I haven't tested with an M1 Mini specifically, but I have used loads like that with MANY different kinds of computers and OS's.
Then at least look at the data to date on the thing you are commenting on, because all the reviews have been pointing out the low power consumption under load of the M1 compared to the i5/i7 it replaced in the Mini. Apple posted power consumption numbers for both models (which tend to be surprisingly conservative compared to real world measurements of those two models). Folks have done tests around clock speed and thermals. And none of it lines up with your claim above.

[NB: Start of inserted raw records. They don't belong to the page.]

Definition call_Data : SM PD unit :=
  self ← gets fst;
  liftR (assert (isinstance_homo (node_pad self)) DataNodePadType);;
  liftR (assert (isinstance_homo (edge_pad self)) DataEdgePadType);;
  liftR (assert (_IntOrDict.is_number (nodes_value (max_num_nodes self)))
                DataNumNodesType);;
  liftR (assert (_IntOrDict.is_number (edges_value (max_num_edges self))
                 || _NumEdges_is_none (max_num_edges self))
                DataNumEdgesType);;
  data ← gets snd;
  for_ (stores data) (λ store,
    on_store store del_excluded;;
    num_nodes ← data_num_nodes;
    on_store store (__pad_edge_store (inl num_nodes) None);;
    on_store store (__pad_node_store None)).

Definition call_HeteroData : SM PD unit :=
  self ← gets fst;
  liftR (assert (isinstance_hetero_node (node_pad self)) HeteroNodePadType);;
  liftR (assert (isinstance_hetero_edge (edge_pad self)) HeteroEdgePadType);;
  data ← gets snd;
  for_ (edge_items data) (λ edge_type,
    on_store (EdgeStore edge_type) del_excluded;;
    let '(src_node_type, _, dst_node_type) := edge_type in
    src_num_nodes ← node_store_num_nodes src_node_type;
    dst_num_nodes ← node_store_num_nodes dst_node_type;
    on_store (EdgeStore edge_type)
      (__pad_edge_store (inr (src_num_nodes, dst_num_nodes)) (Some edge_type)));;
  data ← gets snd;
  for_ (node_items data) (λ node_type,
    on_store (NodeStore node_type) del_excluded;;
    on_store (NodeStore node_type) (__pad_node_store (Some node_type))).

(** The body of [__call__], up to the [return]. *)
Definition call_body : SM PD unit :=
  data ← gets snd;
  if isinstance_Data data then call_Data else call_HeteroData.

(** Records live on a heap and are passed by reference; the world of a
    call is the transform object together with that heap. *)
Definition World : Type := Pad * gmap positive BaseData.

Definition __call__ (data : positive) : SM World positive := λ w,
  match w.2 !! data with
  | None => (Raise PyKeyError, w)
  | Some d =>
      let (r, s) := call_body (w.1, d) in
      (r;; Ok data, (s.1, <[data := s.2]> w.2))
  end.
End Transform.

(** ** Reference definitions

    What the design document says the components compute, written down
    independently of the code above, to compare the code against. *)
Module Reference.
(** The policy resolver: a uniform policy yields its scalar; a policy by
    attribute name yields the value of the entry of that name, else the
    default; a policy by node or edge type hands the attribute name on to
    the entry of that type, else yields the default. *)
Definition resolve_uniform (u : UniformPadding) : PadVal :=
  uniform_padding_values u.

Definition resolve_by_name (a : AttrNamePadding)
    (attribute_name : option AttrNameType) : PadVal :=
  match attribute_name ≫= (attr_padding_values a !!.) with
  | Some u => resolve_uniform u
  | None => attr_default_value a
  end.

Definition resolve_entry (p : StorePadding)
    (attribute_name : option AttrNameType) : PadVal :=
  match p with
  | SPUniform u => resolve_uniform u
  | SPAttrName a => resolve_by_name a attribute_name
  end.

Definition resolve (p : Padding) (entity_type : StoreKey)
    (attribute_name : option AttrNameType) : PadVal :=
  match p with
  | PUniform u => resolve_uniform u
  | PAttrName a => resolve_by_name a attribute_name
  | PNodeType n =>
      match entity_type with
      | SKNode t =>
          match node_padding_values n !! t with
          | Some entry => resolve_entry entry attribute_name
          | None => node_default_value n
          end
      | _ => node_default_value n
      end
  | PEdgeType e =>
      match entity_type with
      | SKEdge t =>
          match edge_padding_values e !! t with
          | Some entry => resolve_entry entry attribute_name
          | None => edge_default_value e
          end
      | _ => edge_default_value e
      end
  end.

(** The shapes that construction accepts. *)
Definition name_key (key : pyobj) : Prop := ∃ s, key = PyStr s.
Definition edge_type_key (key : pyobj) : Prop :=
  ∃ src rel dst, key = PyTuple [PyStr src; PyStr rel; PyStr dst].
Definition scalar_or_uniform (val : pyobj) : Prop :=
  (∃ v, val = PyNum v) ∨ (∃ u, val = PyPadding (PUniform u)).
Definition scalar_uniform_or_by_name (val : pyobj) : Prop :=
  scalar_or_uniform val ∨ (∃ a, val = PyPadding (PAttrName a)).

(** A mapping all of whose keys and values have the expected shape; an
    absent argument stands for the empty mapping. *)
Definition well_shaped (key_ok val_ok : pyobj → Prop) (padding_values : pyobj) : Prop :=
  padding_values = PyNone ∨
  ∃ items, padding_values = PyDict items ∧
           Forall (λ kv, key_ok kv.1 ∧ val_ok kv.2) items.

(** A scalar value is wrapped into a uniform policy, a policy is kept. *)
Definition wrapped (val : pyobj) : option StorePadding :=
  match val with
  | PyNum v => Some (SPUniform (mkUniformPadding v))
  | PyPadding (PUniform u) => Some (SPUniform u)
  | PyPadding (PAttrName a) => Some (SPAttrName a)
  | _ => None
  end.
End Reference.

(** The state of an edge-count resolver after a series of resolutions,
    whatever their outcomes. *)
Fixpoint after_get_vals (keys : list (option EdgeStoreType)) (self : _NumEdges)
    : _NumEdges :=
  match keys with
  | [] => self
  | key :: rest => after_get_vals rest (_NumEdges_get_val key self).2
  end.

(** ** Auxiliary definitions for the proofs *)

(** What [del_excluded] leaves of a store. *)
Definition drop_excluded (excluded : gset AttrNameType) (store : Store) : Store :=
  filter (λ kv, kv.1 ∉ excluded) store.

(** One round of a padding loop whose new value depends on the attribute
    alone: read [store[attr_name]], compute, write back. *)
Definition update_attr (step : AttrNameType → Attr → Res Attr)
    (attr_name : AttrNameType) : SM PS unit := λ s,
  match s.2 !! attr_name with
  | None => (Raise PyKeyError, s)
  | Some attr =>
      match step attr_name attr with
      | Ok attr' => (Ok tt, (s.1, <[attr_name := attr']> s.2))
      | Raise e => (Raise e, s)
      end
  end.

Definition attr_tensor (attr : Attr) : Res Tensor :=
  match attr with ATensor t => Ok t | AObject _ => Raise PyTypeError end.

(** The two pad values that [__pad_edge_store] takes from its [num_nodes]
    argument. *)
Definition src_dst_pad_values (num_nodes : Z + Z * Z) : Z * Z :=
  match num_nodes with
  | inr p => p
  | inl n => (n, n)
  end.

(** Everything of the transform object but the content of the cache of
    the edge-count resolver. *)
Definition config (self : Pad) :=
  (_default_pad_value self, max_num_nodes self, exclude_keys self,
   node_pad self, edge_pad self, node_additional_attrs_pad self,
   num_nodes (max_num_edges self),
   _IntOrDict.scalar_value (edges_value (max_num_edges self)),
   _IntOrDict.is_none (edges_value (max_num_edges self))).

(** The transform objects that differ at most in the cache of the
    edge-count resolver. *)
Definition same_config (s s' : Pad) : Prop := config s' = config s.

(** On one store: the configuration and the attribute names stay. *)
Definition store_frame (s s' : PS) : Prop :=
  same_config s.1 s'.1 ∧ dom s'.2 = dom s.2.

(** Attribute values with the same content. *)
Definition attr_eqv (a a' : Attr) : Prop :=
  match a, a' with
  | ATensor t, ATensor t' => tensor_eqv t t'
  | AObject o, AObject o' => o = o'
  | _, _ => False
  end.

Section Steps.
Context `{Storage}.

(** The new value of one attribute in the loop of [__pad_node_store]. *)
Definition node_step (self : Pad) (node_type : option NodeStoreType)
    (num_pad_nodes : Z) (attr_name : AttrNameType) (attr : Attr) : Res Attr :=
  pad_value ← __get_node_padding self attr_name node_type;
  input ← attr_tensor attr;
  padded ← _pad_tensor_dim input (__cat_dim__ attr_name input) num_pad_nodes pad_value;
  Ok (ATensor padded).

Well, here we again have the two definitions of "throttling". We mean "throttling" as in a deliberate mechanism employed mechanism to manage the power and performance. You seem to talk about "throttling" as in "not reaching the expected performance due to thermal limitations". The M1 performs as expected in almost every scenario I've seen so far, so the second definition of "throttling" does not apply. But Apple definitively employs throttling (in wider sense) to manage the chip.
Unfortunately, the common usage is the second definition for a forum like this one, while the first is mostly in certain engineering circles (not common even on my dev team for example). Based on bobcomer’s usage of the term, the second definition
is being leaned into in passages like what I quote above. So it’s fair to continue the conversation in that context IMO.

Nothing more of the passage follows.